(** * go-migrate: planner, executor and file-name parser

    A shallow embedding of the Go package in Rocq.

    - [plan] is [Migrator.plan]: it reconciles the provider's migrations
      with the versions recorded by the database and returns the actions
      needed to reach a version.
    - [Migrate] is [SQLDatabase.Migrate]: it runs the actions one by one,
      each in its own transaction.
    - [parseFileName] and [List] are the file-name convention of
      [FilesystemProvider].

    Go's [int] is modelled by [Z]: the planner only compares versions, it
    never does arithmetic on them.  Slices are lists, slice indices and
    lengths are [nat].  A method that returns [(T, error)] returns a
    [result T]. *)

From Stdlib Require Import ZArith List Bool Lia String Ascii.
From Stdlib Require Import Sorting.Sorted Sorting.Permutation.
Import ListNotations.

Local Open Scope string_scope.
Local Open Scope list_scope.
Local Open Scope Z_scope.

(** ** Errors and results *)

(** The three places where [plan] wraps an error with [xerrors.New]. *)
Inductive LoadKind : Type :=
| LoadSnapshot  (* "unable to load snapshot from migration %d" *)
| LoadUp        (* "unable to load %d up migration" *)
| LoadDown.     (* "unable to load %d down migration" *)

(** An [error] value: a message of a collaborator, or one of the wrapped
    errors the package builds. *)
Inductive error : Type :=
| Message (msg : string)
| Unable (k : LoadKind) (version : Z) (cause : error)
| Wrap (sentinel : string) (msg : string) (cause : error).

Inductive result (A : Type) : Type :=
| Ok (a : A)
| Err (e : error).

Arguments Ok {A} a.
Arguments Err {A} e.

Definition bind {A B : Type} (r : result A) (k : A -> result B) : result B :=
  match r with
  | Ok a => k a
  | Err e => Err e
  end.

Definition is_ok {A : Type} (r : result A) : bool :=
  match r with
  | Ok _ => true
  | Err _ => false
  end.

(** ** Data model *)

(** [type Direction uint8] with the constants [Up = 1] and [Down = 2];
    [Other] stands for the remaining values of [uint8], which the planner
    never produces. *)
Module Direction.
Inductive t : Type :=
| Up
| Down
| Other (n : N).
End Direction.

(** [type Action struct]. *)
Module Action.
Record t : Type := mk {
  Version : Z;
  Migration : string;
  Direction : Direction.t
}.
End Action.

Definition Action : Type := Action.t.

(** [type Migration interface]: a version and three payloads, each of
    which may fail to load.  The payloads are values: a migration answers
    the same on every call. *)
Record Migration : Type := {
  Version : Z;
  Up : result string;
  Down : result string;
  Snapshot : result string
}.

(** ** The standard library functions the planner calls *)

(** [sort.Search(n, f)]: binary search for the smallest index in [0, n)
    at which [f] holds, [n] if there is none.  Every iteration shrinks
    the interval [i, j), so [n] rounds of [fuel] are enough
    ([search_loop_fuel]). *)
Fixpoint search_loop (fuel : nat) (f : nat -> bool) (i j : nat) : nat :=
  match fuel with
  | O => i
  | S fuel' =>
      if (i <? j)%nat then
        let h := Nat.div2 (i + j) in
        if negb (f h) then search_loop fuel' f (S h) j
        else search_loop fuel' f i h
      else i
  end.
(** * Toga core widgets: DateInput and Slider

    A shallow embedding of [toga/widgets/dateinput.py] and
    [toga/widgets/slider.py], and the properties of their value / min / max
    normalisation, tick rounding and change notification.

    Python floats are IEEE 754 binary64 numbers: they are modelled by Rocq's
    primitive floats.  The slider code is written over an interface of the
    arithmetic it uses, whose instance is binary64; what holds whatever the
    arithmetic does is proved over the interface. *)

From Stdlib Require Import ZArith Bool List String Ascii Lia.
From Stdlib Require Import Floats.
Import ListNotations.

Local Open Scope Z_scope.

(** ** Exceptions, and computations that read and write a widget *)

Inductive exn : Type :=
| TypeError
| ValueError
| OverflowError
| ZeroDivisionError.

(** A pure expression either raises or yields a value. *)
Definition res (A : Type) : Type := (exn + A)%type.

Definition res_bind {A B : Type} (c : res A) (k : A -> res B) : res B :=
  match c with
  | inl e => inl e
  | inr a => k a
  end.

(** A statement runs from a state; when it raises, the state reached at the
    point of the [raise] is kept, since the caller may catch the exception and
    go on using the widget. *)
Inductive outcome (S A : Type) : Type :=
| Returns (a : A) (s : S)
| Raises (e : exn) (s : S).
Arguments Returns {S A} a s.
Arguments Raises {S A} e s.

Definition M (S A : Type) : Type := S -> outcome S A.

Definition ret {S A : Type} (a : A) : M S A := fun s => Returns a s.

Definition bind {S A B : Type} (c : M S A) (k : A -> M S B) : M S B :=
  fun s =>
    match c s with
    | Returns a s' => k a s'
    | Raises e s' => Raises e s'
    end.

Definition raise {S A : Type} (e : exn) : M S A := fun s => Raises e s.

Definition gets {S A : Type} (f : S -> A) : M S A := fun s => Returns (f s) s.

Definition modify {S : Type} (f : S -> S) : M S unit := fun s => Returns tt (f s).

(** Evaluate a pure expression that may raise, in the current state. *)
Definition eval {S A : Type} (f : S -> res A) : M S A :=
  fun s =>
    match f s with
    | inl e => Raises e s
    | inr a => Returns a s
    end.

Definition final {S A : Type} (o : outcome S A) : S :=
  match o with
  | Returns _ s => s
  | Raises _ s => s
  end.

Declare Scope py_scope.
Delimit Scope py_scope with py.
Notation "x <- c ;; k" := (bind c (fun x => k))
  (at level 61, c at next level, right associativity) : py_scope.
Notation "c ;; k" := (bind c (fun _ => k))
  (at level 61, right associativity) : py_scope.
Notation "'let?' x := c 'in' k" := (res_bind c (fun x => k))
  (at level 10, x name, c at level 100, k at level 200) : py_scope.

(** ** Event handlers

    [wrapped_handler(widget, handler)] turns the handler given by the
    application into a callable: for [None] a callable that does nothing, for
    a handler a callable that invokes it on the widget.  An application
    handler is named by a number, and a widget records the handlers that were
    invoked, the most recent one first. *)

Definition handler_id : Type := nat.

(** Modelled from the spec: [toga.handlers.wrapped_handler], the generic
    event-handler wrapping utility, which is not part of the widget sources. *)
Definition wrapped_handler (handler : option handler_id) : option handler_id :=
  handler.

(** Calling a wrapped handler, given the log of invocations so far. *)
Definition call_handler (h : option handler_id) (log : list handler_id)
  : list handler_id :=
  match h with
  | None => log
  | Some i => i :: log
  end.

(** * DateInput *)

Module DateInput.

Local Open Scope py_scope.

(** [datetime.date]: compared as the triple (year, month, day). *)
Record date : Type := mkdate { year : Z; month : Z; day : Z }.

Definition date_ltb (a b : date) : bool :=
  (year a <? year b)
  || ((year a =? year b)
      && ((month a <? month b)
          || ((month a =? month b) && (day a <? day b)))).

Definition date_gtb (a b : date) : bool := date_ltb b a.

Definition date_eqb (a b : date) : bool :=
  (year a =? year b) && (month a =? month b) && (day a =? day b).

(** [a <= b] for dates. *)
Definition date_leb (a b : date) : bool := negb (date_ltb b a).

Definition is_leap (y : Z) : bool :=
  (y mod 4 =? 0) && (negb (y mod 100 =? 0) || (y mod 400 =? 0)).

Definition days_in_month (y m : Z) : Z :=
  if m =? 2 then (if is_leap y then 29 else 28)
  else if (m =? 4) || (m =? 6) || (m =? 9) || (m =? 11) then 30
  else 31.

(** The dates [datetime.date] can hold: years 1 to 9999. *)
Definition valid_date (d : date) : bool :=
  (1 <=? year d) && (year d <=? 9999)
  && (1 <=? month d) && (month d <=? 12)
  && (1 <=? day d) && (day d <=? days_in_month (year d) (month d)).

Definition MIN_DATE : date := mkdate 1800 1 1.
Definition MAX_DATE : date := mkdate 8999 12 31.

(** The values a caller can assign: [None], a [datetime.datetime] (a date and
    a time of day), a [datetime.date], a [str], or any other object. *)
Inductive pyobj : Type :=
| PyNone
| PyDateTime (d : date) (hour minute second : Z)
| PyDate (d : date)
| PyStr (s : string)
| PyOther.

Definition digit (c : ascii) : option Z :=
  let n := Z.of_nat (nat_of_ascii c) in
  if (48 <=? n) && (n <=? 57) then Some (n - 48) else None.

Definition number (ds : list ascii) : option Z :=
  fold_left
    (fun acc c =>
       match acc, digit c with
       | Some n, Some d => Some (10 * n + d)
       | _, _ => None
       end)
    ds (Some 0).

(** [datetime.date.fromisoformat], of Python's standard library, on the
    extended format [YYYY-MM-DD], which every version of Python reads this
    way.  The model answers [ValueError] for any other text and for a day
    that does not exist; Python 3.11 and later also read the other ISO 8601
    forms ([YYYYMMDD], [YYYY-Www-D]), which are not modelled.  So a property
    below speaks of a text only where this function reads it as a date: then
    Python reads it as the same date. *)
Definition fromisoformat (s : string) : res date :=
  match list_ascii_of_string s with
  | [y1; y2; y3; y4; "-"%char; m1; m2; "-"%char; d1; d2] =>
      match number [y1; y2; y3; y4], number [m1; m2], number [d1; d2] with
      | Some y, Some m, Some d =>
          if valid_date (mkdate y m d) then inr (mkdate y m d)
          else inl ValueError
      | _, _, _ => inl ValueError
      end
  | _ => inl ValueError
  end.
(** ** The line wrapper at its edges *)

Lemma fasta_loop_zero_width (seq : cstring) :
  seq <> [] ->
  forall (fuel : nat) (fout : ostream), fasta_loop fuel 0 seq 0 fout = None.
Proof.
  intros Hne.
  assert (Htest : (0 <? strlen seq) = true).
  { apply Z.ltb_lt. unfold strlen. destruct seq; [congruence | simpl; lia]. }
  induction fuel as [|fuel IH]; intros fout.
  - reflexivity.
  - cbn [fasta_loop]. change (add_size 0 (size_t_of_int 0)) with 0.
    rewrite Htest. apply IH.
Qed.

(** With the width 0 the loop never advances: on a non-empty sequence
    [print_fasta_record] does not end, whatever the number of turns
    allowed. *)
Theorem zero_width_never_ends :
  forall (fuel : nat) (fout : ostream) (defline seq : cstring),
    seq <> [] ->
    print_fasta_record fuel 0 fout defline seq = None.
Proof.
  intros fuel fout defline seq Hne. unfold print_fasta_record.
  now rewrite fasta_loop_zero_width.
Qed.

Lemma zero_width_never_ends_witness :
  str "ACGT" <> [] /\
  print_fasta_record 1000 0 [] (str "r0") (str "ACGT") = None.
Proof.
  assert (H : str "ACGT" <> []) by discriminate.
  split; [exact H|].
  exact (zero_width_never_ends 1000 [] (str "r0") (str "ACGT") H).
Defined.
Lemma aic_step_ok s e : aic_wf s -> event_ok s e ->
  exists s', aic_step s e = Done s' /\ aic_wf s'.
Proof.
  intros Hwf He. destruct e; simpl in *.
  - by apply aic_write_ok.
  - destruct (aic_read_ok 1 s o addr now) as (v & s' & H & ?); [done..|].
    unfold apple_aic_read. rewrite H. by eexists.
  - destruct (apple_aic_update_spec s Hwf) as (intr & Hu & _).
    pose proof (wf_update s _ Hwf Hu) as Hwf'. unfold apple_aic_tick. rewrite Hu.
    eexists. split; [done|]. by destruct Hwf'.
  - destruct (wf_state s Hwf) as [Hl Hok]. pose proof (wf_numIRQ s Hwf).
    unfold apple_aic_set_irq. destruct (nonzero level);
      [destruct (set_bit32_ok n (eir_state s)) as (l & -> & ? & ? & _)
      |destruct (clear_bit32_ok n (eir_state s)) as (l & -> & ? & ? & _)];
      try done; try lia; eexists; (split; [done|]); apply wf_set_state; congruence.
  - eexists. split; [done|]. by apply wf_reset.
Qed.

Lemma aic_reach_wf s : aic_reach s -> aic_wf s.
Proof.
  induction 1 as [|s e s' _ IH He Hs]; [by eapply realize_wf|].
  destruct (aic_step_ok s e IH He) as (s2 & H2 & ?). congruence.
Qed.

(** C1: no register access, input line, timer tick or reset makes the
    interrupt controller index outside its arrays or run without end: in every
    state reachable from [apple_aic_realize] every event has a result, and the
    result is again well formed. *)
Theorem aic_never_faults s e : aic_reach s -> event_ok s e ->
  exists s', aic_step s e = Done s' /\ aic_wf s'.
Proof. intros Hs. by apply aic_step_ok, aic_reach_wf. Qed.
(* ===== verification/Fifo8.v ===== *)
(** * Byte and word queues

    Model of [util/fifo8.c] and [include/qemu/fifo32.h]: a ring buffer with the
    index of its first byte and the number of bytes it holds. *)

From S2P Require Import Prelude.

Record Fifo8 := mkFifo8 {
  data : list Z;
  capacity : Z;
  head : Z;
  num : Z;
}.
#[global] Instance eta_Fifo8 : Eta Fifo8 := fun r =>
  mkFifo8 (data r) (capacity r) (head r) (num r).

Definition fifo8_reset (fifo : Fifo8) : Fifo8 := fifo <| num := 0 |> <| head := 0 |>.

(** [g_new] leaves the bytes undefined; the model has them zero, and nothing
    reads them before they are written. *)
Definition fifo8_create (cap : Z) : Fifo8 :=
  fifo8_reset (mkFifo8 (replicate (Z.to_nat cap) 0) cap 0 0).

Definition fifo8_push (fifo : Fifo8) (b : Z) : outcome Fifo8 :=
  _ ← c_assert (num fifo <? capacity fifo);
  i ← c_mod (u32 (head fifo + num fifo)) (capacity fifo);
  d ← aset (data fifo) i b;
  mret (fifo <| data := d |> <| num := u32 (num fifo + 1) |>).

Definition fifo8_push_all (fifo : Fifo8) (bytes : list Z) : outcome Fifo8 :=
  let n := zlen bytes in
  _ ← c_assert (u32 (num fifo + n) <=? capacity fifo);
  start ← c_mod (u32 (head fifo + num fifo)) (capacity fifo);
  d ← (if u32 (start + n) <=? capacity fifo then blit (data fifo) start bytes
       else
         let avail := u32 (capacity fifo - start) in
         d ← blit (data fifo) start (take (Z.to_nat avail) bytes);
         blit d 0 (drop (Z.to_nat avail) bytes));
  mret (fifo <| data := d |> <| num := u32 (num fifo + n) |>).

Definition fifo8_pop (fifo : Fifo8) : outcome (Z * Fifo8) :=
  _ ← c_assert (0 <? num fifo);
  ret ← aget (data fifo) (head fifo);
  h ← c_mod (u32 (head fifo + 1)) (capacity fifo);
  mret (ret, fifo <| head := h |> <| num := u32 (num fifo - 1) |>).
(* ===== verification/Rtkit.v ===== *)
(** * RTKit: the message protocol of the co-processors

    Model of [hw/misc/apple-silicon/a7iop/rtkit.c].  The device that embeds an
    RTKit co-processor is the type [T] ([HasRTKit] reaches it, as
    [container_of] and the opaque pointers do).  The end point table is a
    dictionary of a library: a finite map, with the order in which the library
    enumerates its keys as the parameter [iter].  A handler is named by its
    identity, [dev_handler] runs the handlers of the embedding device. *)

From S2P Require Import Prelude Bitops Mailbox A7iop.

Definition EP_MANAGEMENT : Z := 0.
Definition EP_CRASHLOG : Z := 1.
Definition EP_USER_START : Z := 32.

Definition EP0_IDLE : Z := 0.
Definition EP0_WAIT_HELLO : Z := 1.
Definition EP0_WAIT_ROLLCALL : Z := 2.

Definition MSG_HELLO : Z := 1.
Definition MSG_HELLO_ACK : Z := 2.
Definition MSG_TYPE_PING : Z := 3.
Definition MSG_TYPE_PING_ACK : Z := 4.
Definition MSG_TYPE_REQ_POWER : Z := 6.
Definition MSG_GET_PSTATE (x : Z) : Z := x .& 0xFFF.
Definition PSTATE_PWRGATE : Z := 0x0.
Definition PSTATE_SLEEP : Z := 0x201.
Definition PSTATE_OFF : Z := 0x202.
Definition PSTATE_ON : Z := 0x220.
Definition MSG_TYPE_POWER_ACK : Z := 7.
Definition MSG_TYPE_ROLLCALL : Z := 8.
Definition MSG_TYPE_AP_POWER : Z := 11.

Definition RTKIT_MIN_VERSION : Z := 3.
Definition RTKIT_MAX_VERSION_PRE_IOS14 : Z := 10.
Definition RTKIT_MAX_VERSION : Z := 12.

(** ** The management message: a 64-bit word with overlapping fields *)
Module Mgmt.
(** The fields, first bit and length. *)
Definition type_field : Z * Z := (52, 4).
Definition hello_min_version : Z * Z := (0, 16).
Definition hello_max_version : Z * Z := (16, 16).
Definition ping_seg : Z * Z := (0, 32).
Definition ping_timestamp : Z * Z := (32, 16).
Definition power_state : Z * Z := (0, 32).
Definition rollcall_v11_mask : Z * Z := (0, 32).
Definition rollcall_v11_block : Z * Z := (32, 6).
Definition rollcall_v11_end : Z * Z := (51, 1).
Definition rollcall_v10_mask : Z * Z := (0, 52).

Definition get (raw : Z) (f : Z * Z) : Z := extract64 raw (fst f) (snd f).
(** Assignment to a field keeps the low bits of the value. *)
Definition set (raw : Z) (f : Z * Z) (v : Z) : Z :=
  deposit64 raw (fst f) (snd f) (wrap (snd f) v).
End Mgmt.

(** The handler of an end point: the management handler of RTKit, or one of
    the embedding device. *)
Inductive ep_handler := HandleMgmt | HandleDevice (n : nat).

Record AppleRTKitEPData := mkEPData {
  handler : option ep_handler;
  user : bool;
}.

Record AppleRTKit := mkRTKit {
  parent_obj : AppleA7IOP;
  ep0_status : Z;
  protocol_version : Z;
  endpoints : gmap Z AppleRTKitEPData;
  rollcall : list AppleA7IOPMessage;
}.
#[global] Instance eta_AppleRTKit : Eta AppleRTKit := fun r =>
  mkRTKit (parent_obj r) (ep0_status r) (protocol_version r) (endpoints r) (rollcall r).

Record AppleRTKitOps (T : Type) := mkRTKitOps {
  rtk_start : option (T -> outcome T);
  rtk_wakeup : option (T -> outcome T);
  boot_done : option (T -> outcome T);
}.
Arguments mkRTKitOps {T}.
Arguments rtk_start {T} _.
Arguments rtk_wakeup {T} _.
Arguments boot_done {T} _.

------

Work to complete:
Everything from the line with "Go's [int] is" through the line with "(** [type Direction" should be written out exactly as it appears above, end lines included, and nothing outside that range.

Answer space:
    Go's [int] is modelled by [Z]: the planner only compares versions, it
    never does arithmetic on them.  Slices are lists, slice indices and
    lengths are [nat].  A method that returns [(T, error)] returns a
    [result T]. *)

From Stdlib Require Import ZArith List Bool Lia String Ascii.
From Stdlib Require Import Sorting.Sorted Sorting.Permutation.
Import ListNotations.

Local Open Scope string_scope.
Local Open Scope list_scope.
Local Open Scope Z_scope.

(** ** Errors and results *)

(** The three places where [plan] wraps an error with [xerrors.New]. *)
Inductive LoadKind : Type :=
| LoadSnapshot  (* "unable to load snapshot from migration %d" *)
| LoadUp        (* "unable to load %d up migration" *)
| LoadDown.     (* "unable to load %d down migration" *)

(** An [error] value: a message of a collaborator, or one of the wrapped
    errors the package builds. *)
Inductive error : Type :=
| Message (msg : string)
| Unable (k : LoadKind) (version : Z) (cause : error)
| Wrap (sentinel : string) (msg : string) (cause : error).

Inductive result (A : Type) : Type :=
| Ok (a : A)
| Err (e : error).

Arguments Ok {A} a.
Arguments Err {A} e.

Definition bind {A B : Type} (r : result A) (k : A -> result B) : result B :=
  match r with
  | Ok a => k a
  | Err e => Err e
  end.

Definition is_ok {A : Type} (r : result A) : bool :=
  match r with
  | Ok _ => true
  | Err _ => false
  end.

(** ** Data model *)

(** [type Direction uint8] with the constants [Up = 1] and [Down = 2];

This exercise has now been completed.